Collected data:
####
(** * ReflectionDetector: a shallow embedding of
    [Scene2/src/scripts/ReflectionDetector.ts]

    JavaScript numbers are IEEE 754 binary64 values; they are modelled by
    Rocq's primitive floats, whose operations are the same correctly
    rounded binary64 operations ([Math.sqrt] is taken to be the correctly
    rounded square root).  Array indices and image dimensions are natural
    numbers: they are exact in binary64 up to 2^53, far beyond any canvas
    size.  The gradient table [number[][]] is a JavaScript array written
    by index; it is modelled as a finite map from indices to values, so
    that a missing entry reads as [undefined].  The pixel buffer
    (Uint8ClampedArray) is a list of bytes, and the particle buffer
    (Float32Array) is a list of numbers of fixed length. *)

From Stdlib Require Import ZArith List Lia Bool Floats.
From Stdlib Require Uint63.
From stdpp Require Import base option list gmap sorting.

(* Decimal literals such as 0.299 denote the nearest binary64 value, as in
   JavaScript. *)
#[local] Set Warnings "-inexact-float".

Local Open Scope nat_scope.

(** * The program *)

(** ** JavaScript values and errors *)

Abbreviation number := float.

(** The outcome of running a piece of the script: a value, or the
    [TypeError] raised by reading a property of [undefined]. *)
Inductive result (A : Type) : Type :=
  | Ok (a : A)
  | TypeError.
Arguments Ok {A} a.
Arguments TypeError {A}.

#[global] Instance result_bind : MBind result := fun A B k r =>
  match r with
  | Ok a => k a
  | TypeError => TypeError
  end.

(** A [for] loop over a known list of indices whose body may throw. *)
Fixpoint for_each {I S : Type} (body : S -> I -> result S) (s : S) (l : list I)
  : result S :=
  match l with
  | [] => Ok s
  | i :: l' => s' ← body s i; for_each body s' l'
  end.

(** Integers as numbers. *)
Definition of_nat (n : nat) : number := of_uint63 (Uint63.of_Z (Z.of_nat n)).
Definition of_byte (b : Byte.byte) : number :=
  of_uint63 (Uint63.of_Z (Z.of_N (Byte.to_N b))).

(** [a > b] on numbers. *)
Definition gt (a b : number) : bool := (b <? a)%float.

(** ** Configuration (class fields, lines 18-21) *)

Definition brightnessThreshold : number := 200%float.
Definition edgeThreshold : number := 0.2%float.
Definition projectionDistance : number := 0.1%float.
Definition maxBrightPoints : nat := 5.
####
Work required: All of the lines above should be returned exactly as written.

Output of the task:
(** * ReflectionDetector: a shallow embedding of
    [Scene2/src/scripts/ReflectionDetector.ts]

    JavaScript numbers are IEEE 754 binary64 values; they are modelled by
    Rocq's primitive floats, whose operations are the same correctly
    rounded binary64 operations ([Math.sqrt] is taken to be the correctly
    rounded square root).  Array indices and image dimensions are natural
    numbers: they are exact in binary64 up to 2^53, far beyond any canvas
    size.  The gradient table [number[][]] is a JavaScript array written
    by index; it is modelled as a finite map from indices to values, so
    that a missing entry reads as [undefined].  The pixel buffer
    (Uint8ClampedArray) is a list of bytes, and the particle buffer
    (Float32Array) is a list of numbers of fixed length. *)

From Stdlib Require Import ZArith List Lia Bool Floats.
From Stdlib Require Uint63.
From stdpp Require Import base option list gmap sorting.

(* Decimal literals such as 0.299 denote the nearest binary64 value, as in
   JavaScript. *)
#[local] Set Warnings "-inexact-float".

Local Open Scope nat_scope.

(** * The program *)

(** ** JavaScript values and errors *)

Abbreviation number := float.

(** The outcome of running a piece of the script: a value, or the
    [TypeError] raised by reading a property of [undefined]. *)
Inductive result (A : Type) : Type :=
  | Ok (a : A)
  | TypeError.
Arguments Ok {A} a.
Arguments TypeError {A}.

#[global] Instance result_bind : MBind result := fun A B k r =>
  match r with
  | Ok a => k a
  | TypeError => TypeError
  end.

(** A [for] loop over a known list of indices whose body may throw. *)
Fixpoint for_each {I S : Type} (body : S -> I -> result S) (s : S) (l : list I)
  : result S :=
  match l with
  | [] => Ok s
  | i :: l' => s' ← body s i; for_each body s' l'
  end.

(** Integers as numbers. *)
Definition of_nat (n : nat) : number := of_uint63 (Uint63.of_Z (Z.of_nat n)).
Definition of_byte (b : Byte.byte) : number :=
  of_uint63 (Uint63.of_Z (Z.of_N (Byte.to_N b))).

(** [a > b] on numbers. *)
Definition gt (a b : number) : bool := (b <? a)%float.

(** ** Configuration (class fields, lines 18-21) *)

Definition brightnessThreshold : number := 200%float.
Definition edgeThreshold : number := 0.2%float.
Definition projectionDistance : number := 0.1%float.
Definition maxBrightPoints : nat := 5.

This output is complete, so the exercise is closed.